A fellow caregiver answered...

I talked with my sister last night - and she (as usual) is in denial; her daughter (age 36) and I are flying up there this weekend to get the "nitty gritty," as we can't seem to get a straight answer out of either my sister or her husband (both "recovering" alcoholics) - and I have had the entire burden pretty much all my life, so this is nothing new.  I have not even broached the subject with my mom, as I wanted to see for myself exactly what is going on.  And I think Jennifer's advice is dead on - my sister's life has been a pattern of histrionics, and my mom is well aware of her alcohol problem. While I don't think it will catch her out of the blue, it is still going to be a tremendous blow that she may lose a child, no matter what the age.  And the fact that she may not see her again compounds the problem.  I'm just winging it, but think Jennifer has nailed the situation.  Thanks to all of you!

James ballard answered...

9:48 AM EST...By your accounting, it appears you're right...doesn't look like much "recovery" has been happening..."We'll let little sister take care of it"....that's called dumping. But guess what ? "Little sister" is "taking care of it". Looks like a pattern to me.

Perhaps unwittingly, you've let this go on, and now that events are approaching critical mass, you're trying to salvage what may not be salvagable.

Your older sister may have a multitude of reasons why she nolonger cares; some may be legitimate. Think for a moment. What if "little sister" wasn't around to do the patch-up work, what would happen then ?

Maybe now more than ever, it's time for you to see what'll happen if "little sister" makes "big sister" more responsible for her inaction.

However the chips fall, it appears you have no reason to feel guilty about it.

It's called giving yourself room to breathe.

And maybe, just maybe, "big sister" can grab a few last moments of fresh air too !

J.B. 6/24/09

A fellow caregiver answered...

when our mom had open heart surgery two years ago, I flat out told my sister she needed to get down here and see our mother - that I was tired of making all the decisions myself and needed some emotional support in dealing with mom.  She said she just could not get down here (this was in the midst of one of her major drinking bits).  Said she was just "not in good enough health due to blood pressure" to come down.  AND, when our mom had severe pneumonia three months ago, I again called my sister and told her quite frankly that I didn't think mom would be here by Christmas and if she wanted to see her ALIVE, to get her butt down here that her mother needed to see her.  My sister has been trying "to get well enough" to get down here, said that she knows I have had it all on me, and she is so sorry, she is eaten up with guilt, etc., etc., ad nauseum.   In always taking care of things, I am fully aware that I have contributed to her pattern.  However, inaction on my part would not have been in the best interest of my mother, regardless of whether I am letting myself be dumped on. I love my sister; I hate what she has done with her life - I am hoping when I go up there this weekend to be able to enjoy just being together somewhat.  Then once I get back, I'll decide what (if anything) to address with my mother.

James ballard answered...

11:46 PM EST...Well see now, there you go...what'd I tell ya...just needed a stranger to tell you these things.

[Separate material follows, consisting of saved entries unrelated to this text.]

(* ===== verification/Prelude.v ===== *)
(** * Verification of sender-report

    sender-report is a mail testing service. A visitor gets a mailbox address;
    a mail sent to it is received over SMTP, authenticated (SPF, DKIM, DMARC),
    analysed by a set of checks, scored from 0 to 10, encrypted to the visitor's
    key if there is one, and stored in SQLite until its retention time is over.

    ** How the parts work together

    - cmd/sender-report/main.go starts everything: it migrates the settings file
      (internal/envmigrate), loads the configuration (internal/config), probes the
      storage (storage.go), opens the database (internal/db), loads or generates a
      certificate (internal/tlscert) and builds the two servers.
    - internal/smtp accepts a connection after asking two limiters of
      internal/ratelimit, asks isAllowedRecipient (main.go) at every RCPT TO, and
      hands each message to processInbound.
    - processInbound looks the mailbox up in internal/store, prepends the
      receiver's own headers (auth.go), calls the analyzer, seals the content with
      internal/sealedbox and stores message and report.
    - internal/analyzer runs its network checks concurrently, weighs every check
      and computes the score. TXT records are looked up through
      internal/dnsfallback. Single checks can be run again on demand (Recheck).
    - internal/web serves pages, API and event streams; it creates and deletes
      mailboxes, runs rechecks, reanalyses, simulations and placement tests
      (internal/ipt), and exports reports as PDF (internal/pdf). internal/i18n holds
      its languages, internal/telemetry its counters and alerts.
    - internal/cleanup calls Store.Cleanup at intervals.

    ** The files

    Foundations
    - [Prelude]: outcomes of fallible operations with their bind, tactics.
    - [F64]: binary64 arithmetic as Go uses it for scores, on Stdlib's SpecFloat,
      with bounds on rounded sums and products.
    - [GoStrings], [GoSort], [GoTime], [GoNet], [Regex]: what the sources use of the
      packages strings, strconv, unicode, sort, time, net and regexp, on byte
      strings; the regular expressions of the program with a matcher proved sound and
      complete.
    - [Model]: internal/model/types.go.

    Receiving mail
    - [Smtp]: handleConn as a step function on the unread input and the session.
      The fuel is the size of the input plus one and is always enough.
    - [RateLimit]: internal/ratelimit. Each call takes the current time.
    - [Spf]: the SPF evaluator of auth.go. The recursion has fuel 12, one more
      than the deepest level the depth guard admits; [checkSPFDomain_total] shows
      that it never runs out. The counter behind a pointer and the map of
      visited domains are threaded.
    - [DnsFallback]: internal/dnsfallback. Resolvers are functions.
    - [AuthHeaders]: the rest of auth.go. The libraries for DKIM, DMARC and address
      parsing are the record [auth_lib]. [AuthReadback]: its header as the analyzer reads it.
    - [Store]: internal/store, internal/db, the ticks of internal/cleanup. Tables are
      lists in rowid order; UNIQUE, FOREIGN KEY, ON DELETE CASCADE, AUTOINCREMENT and
      last_insert_rowid behave as in SQLite.
    - [SealedBox]: internal/sealedbox over the class [Crypto], whose documented
      behaviour is the class [CryptoLaws].
    - [Ingest]: processInbound and its helpers, composed of the components above.
    - [Config], [EnvMigrate]: internal/config and internal/envmigrate.
    - [Startup]: the start of main with storage probe, pragmas and certificate; its
      result is the record of what both servers are built from.
    - [Listener]: the accept loop with its goroutines as a step relation, the mail
      handler of main, and the composition of start, connection and delivery.

    Analysing mail (internal/analyzer)
    - [Score]: checkImportance, scoreFor, ComputeScore, clampScore, assignLabel.
    - [Checks], [DomainChecks], [Dkim], [MailHeaders], [Body], [Content],
      [Blocklists], [SpamFilters]: the checks, grouped by what they look at. HTTP, MIME,
      HTML, X.509 and JSON are parameters.
    - [Enrich], [TextTables], [Texts]: category, severity, details and texts every finding gets.
    - [Runner]: runChecksConcurrently as interleaved actors.
    - [Analyze]: a report as a whole; the record [world] holds everything outside the
      program. [Reports], [Rechecks]: what holds of reports and rechecks.

    The web interface (internal/web, internal/i18n, internal/pdf, internal/ipt)
    - [WebRequest]: what the server believes about a request (trusted proxies, client
      address, scheme, host), HTTPS redirect, rate limit.
    - [WebApi], [WebAnalysis], [Events]: the API: mailboxes, payloads, rechecks,
      reanalysis, simulation, event streams.
    - [Ipt], [Placement], [Mailer]: seed accounts, their polling and their health, the
      start of placement tests, the alert mail and the SMTP dialogue that carries it.
    - [Lang]: internal/i18n and the language addresses of seo.go.
    - [Views], [WebPages], [ReportRows], [ReportPage]: the functions of the report template,
      the data of the pages, and the way of a report from the analysis to the page.
    - [GuideTexts], [Guides]: the guides with their structured data, and the sitemap.
    - [Telemetry]: counters, their text, the alert webhook.
    - [Routes], [Site]: routing as net/http does it, the small pages, and a request on
      its whole way through middleware, routing and handler.
    - [Pdf], [PdfLayout]: what the PDF prints, and every drawing function as the calls it makes
      to the PDF library, with the library's cursor, page breaks and footers.

    The whole
    - [System]: requests, deliveries, ticks of the cleanup and results of pollers on one database,
      in any order. [Service]: the state such a run starts from, its limits, and the health checks
      in the background.

    ** What the theorems show

    - Termination and liveness: the SPF evaluation, an SMTP connection, the
      concurrent runner, a placement test and the shutdown of the SMTP server end on
      every input and under every schedule.
    - Limits: the SPF lookup budget, the rate limit of every window and its exact retry
      time, the connections and requests of an address, the message size, the goroutines
      running at once, the links that are opened, the range of the score, the bounds of
      an accepted configuration.
    - Invariants: the database reachable through any sequence of operations, the messages an
      SMTP connection leaves behind, the checks of a report, lifetime totals under deletion; and over
      all parts together: a mailbox that nothing in a run is about stays as it is.
    - Confidentiality and integrity: no clear text of an encrypted mailbox is stored,
      STARTTLS forgets what came before, no header injection, forwarding headers of
      strangers are ignored, HTTPS is enforced, a request touches only the mailbox it names,
      requests outside the limit are harmless, a deleted mailbox leaves nothing behind, a
      recheck cannot clear a verdict or lift the score cap, the password of the alert
      account stays inside TLS.
    - Round trips: dot-stuffing, sealing, saving a report, the receiver's results in its own
      header, the settings file, metrics.
    - Functional behaviour: CIDR matching, PTR names, DMARC alignment, DKIM result,
      retention, recipient acceptance, blocklist verdicts, seed selection, alerts about seed accounts, the report page,
      the place of every card in the PDF and the texts of every finding.
    - Outages: a name server that does not answer is a temporary error for SPF and
      neutral for the checks.

    Examples next to the theorems record behaviour a reader might not expect.

    ** What is left out, and why

    Log lines. The one-line summaries that are written where a check is made (the longer
    texts are in [Texts]). The JSON encoding: columns and payloads hold typed values. Case
    mapping beyond ASCII. HTML templates and scripts, static files, and the bytes of the PDF, which
    the library writes. Requests and deliveries that overlap in time: in [System] each is one step,
    while the code may interleave the database operations of two of them. Failures of the
    database in the middle of an operation: an operation succeeds or fails as a whole.
    Deadlines and time limits of connections, except where a function returns early because of one.
    Third-party packages, services, the file system and random sources are
    parameters. *)


From stdpp Require Export base tactics strings gmap list fin_maps sorting.
From Stdlib Require Export ZArith Lia Ascii String.

(** Notations of the development. *)
Declare Scope sr_scope.
Delimit Scope sr_scope with sr.
#[global] Open Scope sr_scope.

(** Concatenation computes on a constructor. *)
#[global] Arguments String.append !_ _ /.

(** ** Fallible operations

    Go functions that return [(T, error)] return an [outcome]: either the
    value or the error. *)
Inductive outcome (E A : Type) : Type :=
| Ok (a : A)
| Err (e : E).
Arguments Ok {E A} a.
Arguments Err {E A} e.

Definition obind {E A B : Type} (c : outcome E A) (k : A -> outcome E B) : outcome E B :=
  match c with
  | Ok a => k a
  | Err e => Err e
  end.

Notation "'let!' x ':=' c 'in' k" := (obind c (fun x => k))
  (at level 10, x pattern, c at level 100, k at level 200) : sr_scope.

Definition is_ok {E A : Type} (c : outcome E A) : bool :=
  match c with Ok _ => true | Err _ => false end.

Lemma obind_ok {E A B : Type} (c : outcome E A) (k : A -> outcome E B) (b : B) :
  obind c k = Ok b <-> exists a, c = Ok a /\ k a = Ok b.
Proof. destruct c as [a|e]; simpl; split; [eauto|by intros (? & [= ->] & ?)|done|by intros (? & ? & ?)]. Qed.

#[export] Instance Ok_inj {E A : Type} : Inj (=) (=) (@Ok E A).
Proof. intros a b [=]. done. Qed.

(** ** Automation *)

(** Case split on the condition of the first [if] of the goal, keeping the
    equation. *)
Ltac case_if :=
  match goal with
  | |- context [if ?b then _ else _] => let E := fresh "Hif" in destruct b eqn:E
  end.

(** The same in a hypothesis. *)
Ltac case_if_in H :=
  match type of H with
  | context [if ?b then _ else _] => let E := fresh "Hif" in destruct b eqn:E
  end.

(** Turn boolean facts of the context into propositions. *)
Ltac bool_to_prop :=
  repeat match goal with
  | H : andb _ _ = true |- _ => apply andb_true_iff in H as [? ?]
  | H : orb _ _ = false |- _ => apply orb_false_iff in H as [? ?]
  | H : negb _ = true |- _ => apply negb_true_iff in H
  | H : negb _ = false |- _ => apply negb_false_iff in H
  | H : (_ =? _)%string = true |- _ => apply String.eqb_eq in H
  | H : (_ =? _)%string = false |- _ => apply String.eqb_neq in H
  | H : (_ =? _)%Z = true |- _ => apply Z.eqb_eq in H
  | H : (_ =? _)%Z = false |- _ => apply Z.eqb_neq in H
  | H : (_ <? _)%Z = true |- _ => apply Z.ltb_lt in H
  | H : (_ <? _)%Z = false |- _ => apply Z.ltb_ge in H
  | H : (_ <=? _)%Z = true |- _ => apply Z.leb_le in H
  | H : (_ <=? _)%Z = false |- _ => apply Z.leb_gt in H
  | H : (_ <? _)%nat = true |- _ => apply Nat.ltb_lt in H
  | H : (_ <? _)%nat = false |- _ => apply Nat.ltb_ge in H
  | H : (_ <=? _)%nat = true |- _ => apply Nat.leb_le in H
  | H : (_ <=? _)%nat = false |- _ => apply Nat.leb_gt in H
  | H : (_ =? _)%nat = true |- _ => apply Nat.eqb_eq in H
  | H : (_ =? _)%nat = false |- _ => apply Nat.eqb_neq in H
  end.

(** Filtering by a boolean respects permutation. *)
Lemma lfilter_Permutation {A} (p : A -> bool) l1 l2 : l1 ≡ₚ l2 -> List.filter p l1 ≡ₚ List.filter p l2.
Proof. induction 1; simpl; repeat case_if; try done; [by constructor|by constructor|by etrans]. Qed.

(** A list without equal keys has at most one element for a key. *)
Lemma NoDup_fmap_elem {A B} (f : A -> B) l x y : NoDup (f <$> l) -> x ∈ l -> y ∈ l -> f x = f y -> x = y.
Proof.
  induction l as [|z l IH]; [by intros _ ?%not_elem_of_nil|]. rewrite fmap_cons, NoDup_cons, !elem_of_cons.
  intros [Hz Hn] [->|Hx] [->|Hy] He; [done| | |by apply IH].
  - destruct Hz. rewrite He. by apply list_elem_of_fmap_2.
  - destruct Hz. rewrite <- He. by apply list_elem_of_fmap_2.
Qed.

In light of the fact that your mother has had heart surgery, and considering her age, you may just have to fudge things a little with her and ease up the burden on yourself. It's possible you may be underestimating your mother's expectations...she may have already second guessed the situation.

Sounds like "big sister's" used up all her excuses; alcoholics & drug addicts always say they're sorry...then...opps...tomorrow comes with a vengance...then they're still sorry 'cept they ain't 'cause they're not do'in anything about it but that's OK 'cause "little sis" will take care of it won't she now...

You seem to be still in control of your faculties. Can't tell you much from here on. I'd wish you luck, but will power may be the order of the day.

J.B. 6/24/09

A fellow caregiver answered...

Yep, I think you are right - I need to lower my expectations of my sister EVER contributing - it is what it is.  Thanks for any input - I do appreciate it!